• [The data]:
..............................

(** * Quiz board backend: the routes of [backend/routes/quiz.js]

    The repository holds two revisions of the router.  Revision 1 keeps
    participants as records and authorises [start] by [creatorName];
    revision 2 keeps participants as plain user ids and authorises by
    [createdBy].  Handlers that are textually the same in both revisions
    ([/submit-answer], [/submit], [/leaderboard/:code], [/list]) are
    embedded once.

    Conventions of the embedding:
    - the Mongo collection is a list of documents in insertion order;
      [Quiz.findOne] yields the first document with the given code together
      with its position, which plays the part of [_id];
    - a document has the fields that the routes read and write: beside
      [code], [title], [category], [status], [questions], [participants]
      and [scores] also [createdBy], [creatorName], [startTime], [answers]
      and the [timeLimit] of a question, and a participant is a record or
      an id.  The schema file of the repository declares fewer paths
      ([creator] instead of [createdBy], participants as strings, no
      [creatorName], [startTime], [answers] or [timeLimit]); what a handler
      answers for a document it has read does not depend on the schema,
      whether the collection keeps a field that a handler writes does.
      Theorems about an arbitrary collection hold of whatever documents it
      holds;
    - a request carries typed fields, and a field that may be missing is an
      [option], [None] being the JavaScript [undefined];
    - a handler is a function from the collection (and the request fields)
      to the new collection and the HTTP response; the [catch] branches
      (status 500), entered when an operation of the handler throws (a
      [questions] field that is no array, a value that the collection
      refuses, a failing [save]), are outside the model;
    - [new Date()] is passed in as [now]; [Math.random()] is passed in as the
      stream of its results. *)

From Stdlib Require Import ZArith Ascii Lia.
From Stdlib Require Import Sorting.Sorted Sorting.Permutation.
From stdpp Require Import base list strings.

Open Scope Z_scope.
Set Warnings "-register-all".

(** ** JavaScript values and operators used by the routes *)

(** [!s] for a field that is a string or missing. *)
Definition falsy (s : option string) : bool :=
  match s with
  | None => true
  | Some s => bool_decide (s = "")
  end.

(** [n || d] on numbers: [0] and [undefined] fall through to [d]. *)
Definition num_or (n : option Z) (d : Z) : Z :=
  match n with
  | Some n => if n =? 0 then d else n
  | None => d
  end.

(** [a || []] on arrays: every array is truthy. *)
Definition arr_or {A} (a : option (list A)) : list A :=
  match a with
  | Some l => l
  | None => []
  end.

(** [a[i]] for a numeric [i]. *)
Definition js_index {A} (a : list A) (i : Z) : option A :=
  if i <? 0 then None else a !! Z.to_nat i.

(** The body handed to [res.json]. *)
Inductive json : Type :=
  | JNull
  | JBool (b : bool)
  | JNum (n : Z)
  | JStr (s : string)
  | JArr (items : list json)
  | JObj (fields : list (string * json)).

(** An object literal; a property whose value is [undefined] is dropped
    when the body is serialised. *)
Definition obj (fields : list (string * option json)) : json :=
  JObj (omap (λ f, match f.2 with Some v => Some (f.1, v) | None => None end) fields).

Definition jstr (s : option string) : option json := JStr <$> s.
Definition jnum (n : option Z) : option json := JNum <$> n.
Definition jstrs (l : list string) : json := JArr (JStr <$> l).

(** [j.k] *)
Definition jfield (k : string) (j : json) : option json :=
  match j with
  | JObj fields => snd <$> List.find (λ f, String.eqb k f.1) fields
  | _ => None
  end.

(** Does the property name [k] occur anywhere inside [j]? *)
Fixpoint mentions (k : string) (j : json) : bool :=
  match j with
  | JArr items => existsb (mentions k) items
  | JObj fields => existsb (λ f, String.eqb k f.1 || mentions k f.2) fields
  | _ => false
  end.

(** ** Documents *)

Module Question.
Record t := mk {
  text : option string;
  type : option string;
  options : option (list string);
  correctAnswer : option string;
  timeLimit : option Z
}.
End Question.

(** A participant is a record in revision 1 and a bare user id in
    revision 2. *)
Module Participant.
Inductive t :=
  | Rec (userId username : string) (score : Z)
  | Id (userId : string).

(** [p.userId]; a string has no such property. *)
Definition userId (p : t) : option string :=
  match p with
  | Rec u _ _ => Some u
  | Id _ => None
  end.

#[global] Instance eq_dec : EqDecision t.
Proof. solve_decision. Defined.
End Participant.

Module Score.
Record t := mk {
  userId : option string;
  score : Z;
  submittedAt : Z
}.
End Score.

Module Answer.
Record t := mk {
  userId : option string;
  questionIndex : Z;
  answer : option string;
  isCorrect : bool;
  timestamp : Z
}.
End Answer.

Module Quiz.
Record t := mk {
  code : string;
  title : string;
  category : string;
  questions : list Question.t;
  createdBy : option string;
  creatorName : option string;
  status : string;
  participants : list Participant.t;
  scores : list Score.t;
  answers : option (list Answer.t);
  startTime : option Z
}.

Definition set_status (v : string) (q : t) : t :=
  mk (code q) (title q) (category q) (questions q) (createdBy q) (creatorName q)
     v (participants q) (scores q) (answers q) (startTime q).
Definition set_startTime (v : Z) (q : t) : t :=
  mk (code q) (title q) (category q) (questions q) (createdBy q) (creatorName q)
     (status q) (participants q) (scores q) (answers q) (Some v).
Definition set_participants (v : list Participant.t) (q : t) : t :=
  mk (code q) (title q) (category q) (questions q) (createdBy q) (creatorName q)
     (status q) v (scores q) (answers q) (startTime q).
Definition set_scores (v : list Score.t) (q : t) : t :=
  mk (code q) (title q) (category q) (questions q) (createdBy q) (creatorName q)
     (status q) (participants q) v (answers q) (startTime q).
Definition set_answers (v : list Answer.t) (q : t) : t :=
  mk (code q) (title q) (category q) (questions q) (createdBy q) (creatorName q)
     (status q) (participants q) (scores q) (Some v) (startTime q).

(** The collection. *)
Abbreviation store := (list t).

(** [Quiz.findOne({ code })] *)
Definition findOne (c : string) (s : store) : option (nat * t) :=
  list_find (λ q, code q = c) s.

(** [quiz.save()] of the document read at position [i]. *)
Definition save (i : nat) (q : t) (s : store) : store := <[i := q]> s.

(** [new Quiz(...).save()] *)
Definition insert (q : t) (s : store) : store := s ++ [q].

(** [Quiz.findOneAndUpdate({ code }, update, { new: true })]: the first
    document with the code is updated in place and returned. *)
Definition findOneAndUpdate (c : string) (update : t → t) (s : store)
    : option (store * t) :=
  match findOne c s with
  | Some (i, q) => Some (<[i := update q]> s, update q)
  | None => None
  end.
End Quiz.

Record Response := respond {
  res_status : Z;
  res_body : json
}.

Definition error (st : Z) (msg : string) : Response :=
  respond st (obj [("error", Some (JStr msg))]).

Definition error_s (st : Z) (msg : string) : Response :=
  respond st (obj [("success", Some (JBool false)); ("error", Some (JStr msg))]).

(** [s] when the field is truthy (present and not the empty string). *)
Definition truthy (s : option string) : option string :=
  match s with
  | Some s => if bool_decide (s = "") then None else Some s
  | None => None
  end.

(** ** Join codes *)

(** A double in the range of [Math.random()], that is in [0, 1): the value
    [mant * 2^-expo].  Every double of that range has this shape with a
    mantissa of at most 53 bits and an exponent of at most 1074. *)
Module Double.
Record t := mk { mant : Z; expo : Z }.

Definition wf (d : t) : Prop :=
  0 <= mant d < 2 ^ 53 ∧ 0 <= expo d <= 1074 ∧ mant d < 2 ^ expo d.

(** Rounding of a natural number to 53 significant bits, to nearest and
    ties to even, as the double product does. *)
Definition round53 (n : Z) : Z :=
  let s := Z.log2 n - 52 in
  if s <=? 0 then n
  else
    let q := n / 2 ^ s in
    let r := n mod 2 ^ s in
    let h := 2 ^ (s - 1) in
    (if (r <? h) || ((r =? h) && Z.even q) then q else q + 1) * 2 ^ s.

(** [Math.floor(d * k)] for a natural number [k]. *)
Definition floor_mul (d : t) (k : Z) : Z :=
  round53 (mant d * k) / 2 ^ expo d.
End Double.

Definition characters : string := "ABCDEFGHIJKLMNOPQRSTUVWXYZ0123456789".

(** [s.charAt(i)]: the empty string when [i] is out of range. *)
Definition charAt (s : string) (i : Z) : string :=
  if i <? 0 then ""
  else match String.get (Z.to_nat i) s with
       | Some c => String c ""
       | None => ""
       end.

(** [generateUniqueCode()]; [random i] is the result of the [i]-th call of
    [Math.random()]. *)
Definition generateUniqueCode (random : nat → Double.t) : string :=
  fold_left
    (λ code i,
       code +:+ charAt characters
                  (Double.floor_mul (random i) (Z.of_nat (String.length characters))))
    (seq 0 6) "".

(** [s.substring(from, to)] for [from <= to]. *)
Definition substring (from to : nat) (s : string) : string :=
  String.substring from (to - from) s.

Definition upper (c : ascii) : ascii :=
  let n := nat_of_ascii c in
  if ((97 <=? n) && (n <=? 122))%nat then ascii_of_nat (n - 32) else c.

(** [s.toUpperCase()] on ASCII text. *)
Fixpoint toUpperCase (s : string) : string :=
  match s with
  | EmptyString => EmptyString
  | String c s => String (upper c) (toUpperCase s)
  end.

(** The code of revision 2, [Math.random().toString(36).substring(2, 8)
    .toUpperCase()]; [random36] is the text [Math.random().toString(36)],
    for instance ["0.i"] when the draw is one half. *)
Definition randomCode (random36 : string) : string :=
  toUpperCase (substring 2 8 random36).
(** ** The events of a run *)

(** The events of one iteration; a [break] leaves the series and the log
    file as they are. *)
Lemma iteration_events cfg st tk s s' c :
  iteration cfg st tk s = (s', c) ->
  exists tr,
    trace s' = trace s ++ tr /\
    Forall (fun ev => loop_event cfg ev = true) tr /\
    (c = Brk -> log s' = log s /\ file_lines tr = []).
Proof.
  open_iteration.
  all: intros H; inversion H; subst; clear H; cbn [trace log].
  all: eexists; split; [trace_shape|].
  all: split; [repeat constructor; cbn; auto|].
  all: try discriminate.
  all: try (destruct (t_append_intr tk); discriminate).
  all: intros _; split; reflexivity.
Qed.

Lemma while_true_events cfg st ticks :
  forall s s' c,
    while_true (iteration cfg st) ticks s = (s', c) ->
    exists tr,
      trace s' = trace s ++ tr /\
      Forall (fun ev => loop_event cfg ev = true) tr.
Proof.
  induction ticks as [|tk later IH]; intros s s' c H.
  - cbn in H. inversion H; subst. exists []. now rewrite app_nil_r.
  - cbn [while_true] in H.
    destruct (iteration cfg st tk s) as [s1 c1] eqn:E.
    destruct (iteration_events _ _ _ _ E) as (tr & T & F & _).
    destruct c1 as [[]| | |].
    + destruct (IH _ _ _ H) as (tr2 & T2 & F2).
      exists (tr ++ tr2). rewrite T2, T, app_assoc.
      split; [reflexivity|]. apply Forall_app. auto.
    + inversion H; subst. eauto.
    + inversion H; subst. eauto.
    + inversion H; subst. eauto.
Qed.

..............................

• [Work request]: The lines in the entries above that carry the word "split" must be copied.

• [Task response]:
  all: eexists; split; [trace_shape|].
  all: split; [repeat constructor; cbn; auto|].
  all: intros _; split; reflexivity.
      split; [reflexivity|]. apply Forall_app. auto.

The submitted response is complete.